§ **TASK INSTRUCTIONS**
Scan the records below. List lines holding "that".

--- AVAILABLE DATA Enclosed Below ---

(** ** History *)

(** [s'] keeps every ended cycle and every recorded event of [s]. *)
Definition extends (s s' : State) : Prop :=
  (∀ id c, cycles s !! id = Some c → unfinished c = false → cycles s' !! id = Some c) ∧ cycle_events s ⊆ cycle_events s'.
#[export] Instance extends_preorder : PreOrder extends.
Proof.
  split.
  - intros s. split; [done|reflexivity].
  - intros s1 s2 s3 [H1 H2] [H3 H4]. split; [|by etrans]. intros id c Hl Hu. apply H3; [by apply H1|done].
Qed.

Lemma extends_ledger s s' : ledger s' = ledger s → extends s s'.
Proof. unfold ledger. intros [= Hc He]. split; [by rewrite Hc|by rewrite He]. Qed.
Lemma extends_keeps {A} (m : tx A) s a s' : Keeps ledger m → m s = Ok (a, s') → extends s s'.
Proof. intros Hk H. apply extends_ledger. exact (Hk _ _ _ H). Qed.

Lemma extends_write id c f s s' : cycles s !! id = Some c → unfinished c = true → cycles s' = alter f id (cycles s) →
  cycle_events s ⊆ cycle_events s' → extends s s'.
Proof.
  intros Hl Hu Hc He. split; [|done]. intros i r Hr Hur. rewrite Hc, lookup_alter_ne; [done|]. intros ->. congruence.
Qed.

Lemma upto_fresh id n k s : events_upto id n s → n < k → cycle_events s !! (id, k) = None.
Proof. intros Hu Hk. destruct (cycle_events s !! (id, k)) eqn:E; [|done]. destruct (proj1 (Hu k)); [by rewrite E|lia]. Qed.

Lemma endCycleTx_extends now id c r outcome reason carry s c' s' :
  cycles_inv s → cycles s !! id = Some r → unfinished r = true → c_Events c = c_Events r → Keeps ledger carry →
  endCycleTx now id c outcome reason carry s = Ok (c', s') → extends s s'.
Proof.
  intros Hinv Hr Hu Hev Hk (_ & -> & He & s2 & Hs2 & ->)%endCycleTx_Ok.
  assert (ledger s2 = ledger (end_ledger now id c outcome reason s)) as [= Hc2 He2].
  { refine (keeps_run _ _ _ Hs2). unfold end_enable, rearm, keepEnableTx, disable. keeps. }
  destruct (inv_cycles _ Hinv _ _ Hr) as [Hupto _].
  eapply extends_write; [done|done| |].
  - cbn. rewrite Hc2. unfold end_ledger. by destruct (readyTimeoutKeepsEnable _ _ _ _ _).
  - cbn. rewrite He2. unfold end_ledger. destruct (readyTimeoutKeepsEnable _ _ _ _ _); cbn.
    + etrans; [|apply insert_subseteq]; [by apply insert_subseteq|].
      rewrite lookup_insert_ne by (intros [=]; lia). eapply upto_fresh; [done|lia].
    + by apply insert_subseteq.
Qed.

Lemma fenceCyclesTx_extends now reason where_ s u s' : cycles_inv s → fenceCyclesTx now reason where_ s = Ok (u, s') → extends s s'.
Proof.
  intros Hinv H. unfold fenceCyclesTx in H. runs H.
  assert (NoDup (select (λ (_ : string) c, unfinished c && where_ c) (cycles s)).*1) as Hnd.
  { apply NoDup_fmap_fst; [|apply NoDup_select]. intros i c1 c2 [H1 _]%elem_of_select [H2 _]%elem_of_select. congruence. }
  assert (∀ id c, (id, c) ∈ select (λ (_ : string) c, unfinished c && where_ c) (cycles s) → cycles s !! id = Some c ∧ unfinished c = true) as Hl.
  { intros id c [Hl [HP _]%andb_true_iff]%elem_of_select. done. }
  revert Hnd Hl H. generalize (select (λ (_ : string) c, unfinished c && where_ c) (cycles s)) as l. intros l.
  revert s Hinv. induction l as [|[id c] l IH]; intros s Hinv Hnd Hl H; cbn in H; [by run H|]. runs H.
  inversion_clear Hnd as [|? ? Hni Hnd']. destruct (Hl id c (list_elem_of_here _ _)) as [Hc Hu].
  pose proof (endCycleTx_extends _ _ _ c _ _ _ _ _ _ Hinv Hc Hu eq_refl (keeps_ret _ _) R0) as Hx.
  apply (endCycleTx_inv _ _ _ c) in R0 as (Hinv' & Hcs & _); [|done..|apply keeps_ret].
  etrans; [exact Hx|]. apply IH; [done..| |done]. intros i r Hin. destruct (Hl i r (list_elem_of_further _ _ _ Hin)) as [Hr Hur].
  split; [|done]. rewrite Hcs, lookup_alter_ne; [done|]. intros ->. apply Hni, list_elem_of_fmap. by exists (i, r).
Qed.

Lemma advanceTx_extends now id revision from to reason guard change s c' s' : cycleTerminal from = false →
  advanceTx now id revision from to reason guard change s = Ok (c', s') → extends s s'.
Proof.
  intros Hfrom (c & d & Hl & _ & Hst & _ & _ & _ & _ & _ & _ & He & _ & _ & ->)%advanceTx_Ok.
  eapply extends_write; [done|by unfold unfinished; rewrite Hst, Hfrom|done|]. by apply insert_subseteq.
Qed.

Lemma repeatTx_extends now id revision seen s u s' : cycles_inv s → repeatTx now id revision seen s = Ok (u, s') → extends s s'.
Proof.
  intros Hinv (c & seq & Hl & _ & Hst & _ & _ & _ & _ & _ & He & Hc)%repeatTx_Ok. destruct (inv_cycles _ Hinv _ _ Hl) as [Hupto _].
  eapply extends_write; [done|by unfold unfinished; rewrite Hst|done|]. rewrite He. apply insert_subseteq. eapply upto_fresh; [done|lia].
Qed.

(** What every transaction but the retention keeps *)
Definition hist (s0 s : State) : Prop := cycles_inv s ∧ extends s0 s.
Lemma hist_keeps {A} s0 (m : tx A) : Keeps ledger m → Maintains (hist s0) m.
Proof.
  apply maintains_keeps. intros s s' Hl [H1 H2]. split; [by eapply inv_of_ledger|]. etrans; [exact H2|]. by apply extends_ledger.
Qed.
Lemma hist_run {A} s0 (m : tx A) :
  Maintains cycles_inv m → (∀ s a s', cycles_inv s → m s = Ok (a, s') → extends s s') → Maintains (hist s0) m.
Proof. intros Hm Hx s a s' [H1 H2] H. split; [by eapply Hm|]. etrans; [exact H2|]. by eapply Hx. Qed.
Lemma hist_fence s0 now reason where_ : Maintains (hist s0) (fenceCyclesTx now reason where_).
Proof. apply hist_run; [apply fenceCyclesTx_inv|]. intros. by eapply fenceCyclesTx_extends. Qed.
#[export] Hint Resolve hist_fence : cycles.
Ltac hist_tac :=
  repeat first [ solve [eauto 2 with cycles] | solve [apply hist_keeps; unfold setAuditTarget, set_setting, rearm; keeps] | maintains_step ].
(* ===== verification/Launches.v ===== *)
(** * Launches (internal/core/launch.go)

    The admission of a registration by the launch that it names, the job of a background
    launch, and the valid role names.  Creating a launch checks the launcher's files and is
    not modelled. *)

From S2P Require Import Prelude GoString Schema Sql Label Fixture Storage Names.
Open Scope Z_scope.

(** ** Names of roles and jobs *)

Definition is_lower (a : ascii) : bool := (97 <=? code a) && (code a <=? 122).
Definition is_hyphen (a : ascii) : bool := code a =? 45.

(** [ValidRole]: lower-case letters, digits and hyphens from a letter, and not only
    hexadecimal *)
Definition ValidRole (role : string) : bool :=
  match to_bytes role with
  | a :: r => is_lower a && (Z.of_nat (length r) <=? 23) && forallb (λ a, is_lower a || is_digit a || is_hyphen a) r
  | [] => false
  end && negb (forallb (λ a, is_lower_hex a || is_hyphen a) (to_bytes role)).

(** The groups of a job ID: 8 hexadecimal digits, and then 4, 4, 4 and 12 *)
Definition hex_group (n : nat) (b : bytes) : bool := bool_decide (length b = n) && forallb is_lower_hex b.
Definition ShortJobID (s : string) : bool := hex_group 8 (to_bytes s).
Definition FullJobID (s : string) : bool :=
  let b := to_bytes s in
  let at_ i n := hex_group n (take n (drop i b)) in
  let dash_at i := match b !! i with Some a => is_hyphen a | None => false end in
  bool_decide (length b = 36%nat) && at_ 0%nat 8%nat && dash_at 8%nat && at_ 9%nat 4%nat && dash_at 13%nat && at_ 14%nat 4%nat &&
  dash_at 18%nat && at_ 19%nat 4%nat && dash_at 23%nat && at_ 24%nat 12%nat.

Example job_ids :
  ShortJobID "0a1b2c3d" = true ∧ FullJobID "0a1b2c3d-0000-1111-2222-333344445555" = true ∧ FullJobID "0a1b2c3d-0000-1111-2222-33334444555g" = false ∧
  ValidRole "dev" = true ∧ ValidRole "fade-ad" = false ∧ ValidRole "2x" = false.
Proof. vm_compute. done. Qed.

(** ** The admission of a registration *)

(** The wake target of a registration: the length of its JSON, whether it is valid, whether it
    is empty or [{}], the claude_pid that the strict decoding of a Claude server's report
    gives, and the fields that the lenient decoding of a stored target reads *)
Record RawTarget := mkRawTarget {
  raw_bytes : Z; raw_valid : bool; raw_empty : bool; raw_claude : option Z; raw_target : WakeTarget }.

Record Registration := mkRegistration {
  rg_Family : string; rg_ID : string; rg_Repository : string; rg_Directory : string; rg_WakeTarget : RawTarget; rg_TTLSeconds : Z;
  rg_LaunchID : string; rg_Ancestors : list Z; rg_Subagent : bool; rg_Tmux : option (string * string * string); rg_ToolCall : bool; rg_Clear : bool }.
Definition rg_key (r : Registration) : Key := mkKey (rg_Family r) (rg_ID r).

Definition maxAncestors : nat := 256.

(** A session has registered through the launch. *)
Definition launch_used (family launch : string) (s : State) : bool :=
  exists_where (λ k r, seqb (Family k) family && seqb (wt_launch_id (s_wake_target r)) launch) (sessions s).

(** A background launch admits the session that its job ID names; a foreground launch's host
    is the caller's ancestor, for Claude the Claude process itself. *)
Definition job_admits (job id : string) : bool :=
  (FullJobID job && seqb id job) || (ShortJobID job && FullJobID id && has_prefix id (job +:+ "-")).
Definition host_admits (r : Registration) (claudePID : Z) (target : LaunchTarget) : bool :=
  existsb (Z.eqb (lt_HostPID target)) (rg_Ancestors r) && negb (seqb (rg_Family r) "claude" && negb (claudePID =? lt_HostPID target)).

Definition admitLaunch (r : Registration) (directory : string) : tx (WakeTarget * string) :=
  _ ← ensure (negb ((negb (seqb (rg_LaunchID r) "") && negb (len (rg_LaunchID r) =? 64)) || bool_decide (maxAncestors < length (rg_Ancestors r))%nat)) ErrNotLaunched;
  claudePID ← (if seqb (rg_Family r) "claude"
               then match raw_claude (rg_WakeTarget r) with
                    | Some pid => _ ← ensure (0 <? pid) ErrInvalid; mret pid
                    | None => throw ErrInvalid
                    end
               else _ ← ensure (raw_empty (rg_WakeTarget r)) ErrInvalid; mret 0);
  if seqb (rg_LaunchID r) "" then mret (raw_target (rg_WakeTarget r), ""%string)
  else
    o ← gets (λ s, launches s !! rg_LaunchID r);
    l ← row (o : option LaunchRow) ErrNotLaunched;
    let target := la_target l in
    _ ← ensure (seqb (la_family l) (rg_Family r) && seqb (la_directory l) directory) ErrNotLaunched;
    _ ← when (negb (seqb (lt_SessionID target) "") && negb (seqb (rg_ID r) (lt_SessionID target)))
          (used ← gets (launch_used (rg_Family r) (rg_LaunchID r)); ensure used ErrIdentityUnavailable);
    _ ← (if lt_Background target
         then _ ← ensure (negb (seqb (lt_JobID target) "")) ErrLaunchPending;
              ensure (job_admits (lt_JobID target) (rg_ID r)) ErrNotLaunched
         else ensure (host_admits r claudePID target) ErrNotLaunched);
    mret (mkWakeTarget (rg_LaunchID r) (lt_HostPID target) claudePID "" "", lt_Role target).

(** ** The job of a background launch *)

Definition backgroundLaunch (id : string) : tx LaunchRow :=
  o ← gets (λ s, launches s !! id);
  l ← row (o : option LaunchRow) ErrMissing;
  _ ← ensure (lt_Background (la_target l)) ErrInvalid;
  mret l.

Definition setLaunchJobTx (id job : string) : tx unit :=
  l ← backgroundLaunch id;
  if seqb (lt_JobID (la_target l)) job then mret tt
  else
    _ ← ensure (seqb (lt_JobID (la_target l)) "") ErrConflict;
    modify (λ s, s <| launches := <[id := l <| la_target := (la_target l) <| lt_JobID := job |> |> ]> (launches s) |>).
Definition SetLaunchJob (at_ : Z) (en : Engine) (id job : string) (st : Store) : result error unit * Store :=
  if negb (len id =? 64) || (negb (ShortJobID job) && negb (FullJobID job)) then (Err ErrInvalid, st)
  else write (mkWrite ordinary false at_ None (λ _, None)) en (setLaunchJobTx id job) st.

Definition retireLaunchTx (id : string) : tx unit :=
  l ← backgroundLaunch id;
  _ ← ensure (seqb (lt_JobID (la_target l)) "") ErrConflict;
  modify (λ s, s <| launches := delete id (launches s) |>).
Definition RetireLaunch (at_ : Z) (en : Engine) (id : string) (st : Store) : result error unit * Store :=
  if negb (len id =? 64) then (Err ErrInvalid, st)
  else write (mkWrite control false at_ None (λ _, None)) en (retireLaunchTx id) st.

--- End of Enclosed AVAILABLE DATA ---

§ **OUTPUT FOR THIS EXERCISE**
    The admission of a registration by the launch that it names, the job of a background
    is empty or [{}], the claude_pid that the strict decoding of a Claude server's report
    gives, and the fields that the lenient decoding of a stored target reads *)
(** A background launch admits the session that its job ID names; a foreground launch's host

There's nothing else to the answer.